David Lester people were, had four months after the Alaska receive a civil administration and was officially renamed the District of Alaska, who was born in the then still independent city of Brooklyn and grew up there. During this time he attended public schools and the high school. He graduated in 1906 at the Long Iceland Medical School and then began to practice as a doctor. In the following years he worked as an editor of the Medical Economist. He graduated in 1911 from St. Lawrence University Law School. In 1912 he was elected as a Progressive in the New York State Assembly. He opted not to run again. His admission to the bar he received in 1913 and then began to practice. In 1914, he worked as a Coroner. During the First World War he served in the years 1918 and 1919 as a First Lieutenant in the Medical Corps of the American Expeditionary Force. He was largely responsible for ensuring the Agen Sold allowance, which was approved by the state of New York. As a Judge Advocate in 1922 he took care to veterans from New York who fought abroad. Politically, he was a member of the Republican Party. As a delegate, he participated in the years 1920, 1924, 1942 and 1946 to the Republican State Convention.
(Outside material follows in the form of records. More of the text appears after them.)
Lemma peer_review_superstep (agent_invoke : oracle) (now : clock) st w :
  ∃ st' w',
    superstep (build_multi_agent_graph agent_invoke now) st [n_peer_review] w
    = Running st' [n_senior_synthesis] w' ∧
    (∃ msgs, messages st' = Some msgs) ∧
    revision_count st' = revision_count st.
Proof.
  destruct (peer_review_update_shape agent_invoke now st w)
    as (text & records & stage & E).
  destruct (peer_review_node agent_invoke now st w) as [u w1] eqn:Hrun.
  cbn [fst] in E. subst u.
  rewrite (superstep_single (build_multi_agent_graph agent_invoke now) st n_peer_review
             (returns (peer_review_node agent_invoke now)) w _ w1 eq_refl)
    by (unfold returns, bind, ret; now rewrite Hrun).
  eexists _, _. split; [reflexivity|]. split; [eexists|]; reflexivity.
Qed.

Lemma synthesis_superstep (agent_invoke : oracle) (now : clock) st w msgs :
  messages st = Some msgs →
  ∃ st' w' report,
    superstep (build_multi_agent_graph agent_invoke now) st [n_senior_synthesis] w
    = Running st' [n_consensus_check] w' ∧
    (∃ msgs', messages st' = Some msgs') ∧
    revision_count st' = revision_count st ∧
    final_report st' = Val report.
Proof.
  intros Hm.
  destruct (synthesis_run agent_invoke now st w msgs Hm) as (text & stage & E).
  rewrite (superstep_single (build_multi_agent_graph agent_invoke now) st n_senior_synthesis
             (senior_synthesis_node agent_invoke now) w _ _ eq_refl E).
  eexists _, _, _. split; [reflexivity|].
  split; [eexists; reflexivity|]. split; reflexivity.
Qed.

(** The superstep of the gate: the run is over when consensus is set, and
    the review is due again, with the count raised by one, when it is not. *)
Lemma consensus_superstep (agent_invoke : oracle) (now : clock) st w n report msgs :
  get (revision_count st) (Some 0) = Some n →
  final_report st = Val report →
  messages st = Some msgs →
  (∃ st', superstep (build_multi_agent_graph agent_invoke now) st
            [n_consensus_check] w = Finished st' w ∧
          consensus_reached st' = Val true ∧
          revision_count st' = Val n) ∨
  (∃ st', superstep (build_multi_agent_graph agent_invoke now) st
            [n_consensus_check] w = Running st' [n_peer_review] w ∧
          n < 2 ∧
          revision_count st' = Val (n + 1) ∧
          messages st' = Some msgs).
Proof.
  intros Hn Hr Hm.
  assert (∃ c k, consensus_check_node st = Ok (consensus_update c k) ∧
                 (c = true ∧ k = n ∨ c = false ∧ k = n + 1 ∧ n < 2))
    as (c & k & Hgate & Hck).
  { unfold consensus_check_node. rewrite Hn, Hr. cbn [get].
    destruct (Z.ltb_spec n 2).
    - destruct (Z.of_nat (length report) >? 500); eexists _, _;
        (split; [reflexivity|]); [left | right]; auto.
    - eexists _, _. split; [reflexivity|]. left; auto. }
  rewrite (superstep_single (build_multi_agent_graph agent_invoke now) st n_consensus_check
             (fun st => ret (consensus_check_node st)) w
             (consensus_update c k) w eq_refl)
    by (unfold ret; now rewrite Hgate).
  destruct Hck as [[-> ->] | (-> & -> & Hlt)]; [left | right];
    eexists; (split; [reflexivity|]).
  - split; reflexivity.
  - split; [exact Hlt|]. split; [reflexivity | exact Hm].
Qed.

(** One pass of review, synthesis and gate: either the run is over with
    consensus set and the count unchanged, or the count was below 2, has
    grown by one, and the review is due again. *)
Lemma revision_cycle (agent_invoke : oracle) (now : clock) st w n msgs :
  messages st = Some msgs →
  get (revision_count st) (Some 0) = Some n →
  (∃ st' w',
     steps (build_multi_agent_graph agent_invoke now) 3
       (Running st [n_peer_review] w) = Finished st' w' ∧
     consensus_reached st' = Val true ∧ revision_count st' = Val n) ∨
  (∃ st' w' msgs',
     steps (build_multi_agent_graph agent_invoke now) 3
       (Running st [n_peer_review] w) = Running st' [n_peer_review] w' ∧
     n < 2 ∧ revision_count st' = Val (n + 1) ∧ messages st' = Some msgs').
Proof.
  intros Hm Hn. cbn [steps step].
  destruct (peer_review_superstep agent_invoke now st w)
    as (st1 & w1 & E1 & (m1 & Hm1) & Hrc1).
  rewrite E1. cbn [step].
  destruct (synthesis_superstep agent_invoke now st1 w1 m1 Hm1)
    as (st2 & w2 & report & E2 & (m2 & Hm2) & Hrc2 & Hfr).
  rewrite E2. cbn [step].
  assert (get (revision_count st2) (Some 0) = Some n) as Hn2
    by now rewrite Hrc2, Hrc1.
  destruct (consensus_superstep agent_invoke now st2 w2 n report m2 Hn2 Hfr Hm2)
    as [(st3 & E3 & Hc & Hk) | (st3 & E3 & Hlt & Hk & Hm3)];
    rewrite E3; [left | right]; eauto 10.
Qed.

(** X21. When the three analyses succeed on a fresh input, the run is over
    after at most 12 supersteps, with consensus set and a count of at most
    2: the cycle of review, synthesis and gate runs at most three times. *)
Lemma successful_run_finishes (agent_invoke : oracle) (now : clock)
    (input : MultiAgentState) :
  (∀ r, raises (agent_invoke (role_index r) (role_agent r)
                  (role_task r (after_coordinator now input))) = false) →
  revision_count input = Absent →
  ∃ st w k,
    graph_invoke (build_multi_agent_graph agent_invoke now) input 12
      = Finished st w ∧
    consensus_reached st = Val true ∧
    revision_count st = Val k ∧ 0 <= k <= 2.
Proof.
  intros Hok Hrc. unfold graph_invoke. rewrite start_targets.
  change 12%nat with (2 + (1 + (3 + (3 + 3))))%nat. rewrite steps_add.
  destruct (fan_out_flags agent_invoke now input)
    as (st2 & w2 & E & (m2 & Hm2) & Hrc2 & _ & F).
  rewrite E, steps_add, steps_one, wait_superstep.
  assert (check_analyses_completion st2 = n_peer_review) as ->.
  { unfold check_analyses_completion.
    assert (all (completed_flags st2) = true) as ->; [|reflexivity].
    apply all_completed_flags.
    pose proof (F fundamental) as F1. pose proof (F technical) as F2.
    pose proof (F risk) as F3. rewrite Hok in F1, F2, F3. auto. }
  assert (∃ m3, messages (apply_update st2 (wait_for_analyses_node st2)) = Some m3)
    as (m3 & Hm3).
  { unfold wait_for_analyses_node, apply_update.
    destruct (all (completed_flags st2)); cbn [messages u_messages]; eauto. }
  assert (get (revision_count (apply_update st2 (wait_for_analyses_node st2)))
            (Some 0) = Some 0) as Hn3.
  { unfold wait_for_analyses_node, apply_update.
    destruct (all (completed_flags st2));
      cbn [revision_count u_revision_count overwrite]; now rewrite Hrc2, Hrc. }
  rewrite steps_add.
  destruct (revision_cycle agent_invoke now _ w2 0 m3 Hm3 Hn3)
    as [(s1 & v1 & E1 & Hc1 & Hk1) | (s1 & v1 & n1 & E1 & _ & Hk1 & Hn1)];
    rewrite E1.
  { rewrite steps_finished. exists s1, v1, 0. repeat split; auto; lia. }
  rewrite steps_add.
  assert (get (revision_count s1) (Some 0) = Some 1) as Hg1 by now rewrite Hk1.
  destruct (revision_cycle agent_invoke now s1 v1 1 n1 Hn1 Hg1)
    as [(s2 & v2 & E2 & Hc2 & Hk2) | (s2 & v2 & n2 & E2 & _ & Hk2 & Hn2)];
    rewrite E2.
  { rewrite steps_finished. exists s2, v2, 1. repeat split; auto; lia. }
  assert (get (revision_count s2) (Some 0) = Some 2) as Hg2 by now rewrite Hk2.
  destruct (revision_cycle agent_invoke now s2 v2 2 n2 Hn2 Hg2)
    as [(s3 & v3 & E3 & Hc3 & Hk3) | (s3 & v3 & n3 & E3 & Hlt & _)];
    [|lia].
  rewrite E3. exists s3, v3, 2. repeat split; auto; lia.
Qed.

(** A run on the query of the specification's scenario, with agents that
    answer in 600 characters: over after six supersteps, with three
    analyses, one feedback record, consensus set and a count of 0. *)
Example run_with_long_answers :
  let g := build_multi_agent_graph long_answers fixed_clock in
  let r := graph_invoke g (input_of_query (lit "Evaluate Company X")) 6 in
  is_finished r = true ∧
  (consensus_reached <$> run_state r) = Some (Val true) ∧
  (revision_count <$> run_state r) = Some (Val 0) ∧
  (workflow_stage <$> run_state r) = Some (Val (lit "consensus_checked")) ∧
  (length <$> (run_state r ≫= analyses)) = Some 3%nat ∧
  (length <$> (run_state r ≫= fun st => get (agent_feedbacks st) None)) = Some 1%nat ∧
  length (invocations (run_world r)) = 7%nat.
Proof. vm_compute. repeat split. Qed.

(** * Further properties *)

(** ** The two reducers *)

(** X1. [add_completion_status] is a key-wise union in which the incoming
    keys win: a key of [new] reads as [new] has it, every other key as
    [existing] had it, a missing [existing] counting as the empty
    dictionary. Merging the empty dictionary changes nothing, and merging
    the same update twice is merging it once. *)
Theorem add_completion_status_lookup (existing : option (gmap str bool))
    (new : gmap str bool) (k : str) :
  add_completion_status existing new !! k
    = match new !! k with
      | Some v => Some v
      | None => default ∅ existing !! k
      end ∧
  add_completion_status existing ∅ = default ∅ existing ∧
  add_completion_status (Some (add_completion_status existing new)) new
    = add_completion_status existing new.
Proof.
  unfold add_completion_status. split; [|split].
  - rewrite lookup_union.
    destruct (new !! k), existing as [m|]; cbn [default]; unfold id;
      try destruct (m !! k); reflexivity.
  - destruct existing; cbn [default]; apply (left_id_L ∅ (∪)).
  - rewrite (assoc_L (∪)). now rewrite (idemp_L (∪)).
Qed.

(** X2. Updates of two different keys can be merged in either order: the
    resulting dictionary is the same. On the same key the later update
    wins. *)
Theorem completion_updates_commute (existing : option (gmap str bool))
    (k1 k2 : str) (b1 b2 : bool) :
  k1 ≠ k2 →
  add_completion_status (Some (add_completion_status existing {[k1 := b1]}))
    {[k2 := b2]}
  = add_completion_status (Some (add_completion_status existing {[k2 := b2]}))
      {[k1 := b1]} ∧
  add_completion_status (Some (add_completion_status existing {[k1 := b1]}))
    {[k1 := b2]} !! k1 = Some b2.
Proof.
  intros Hne. unfold add_completion_status. split.
  - rewrite !(assoc_L (∪)). f_equal. apply map_union_comm.
    now apply map_disjoint_singleton_l_2, lookup_singleton_ne.
  - apply lookup_union_Some_l, lookup_singleton_eq.
Qed.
In a special election on November 2, 1920, he was in the tenth electoral district of New York in the U.S. House of Representatives in Washington DC chosen, there to fill the vacancy that was created by the resignation of Reuben L. Haskell. For the regular elections of 1920 he was elected to the 67th Congress. He suffered in the congressional elections of 1922, a defeat and retired after March 3, 1923 the Congress of.

After his time Congress, he represented New York City in 1924 in the American Waterways Commission. On 1 March 1943 he was Assistant Attorney General in New York - a position that he held until 15 January 1958. He died on 30 April 1962 in Brooklyn and was then buried at the Bayside Cemetery in Ozone Park.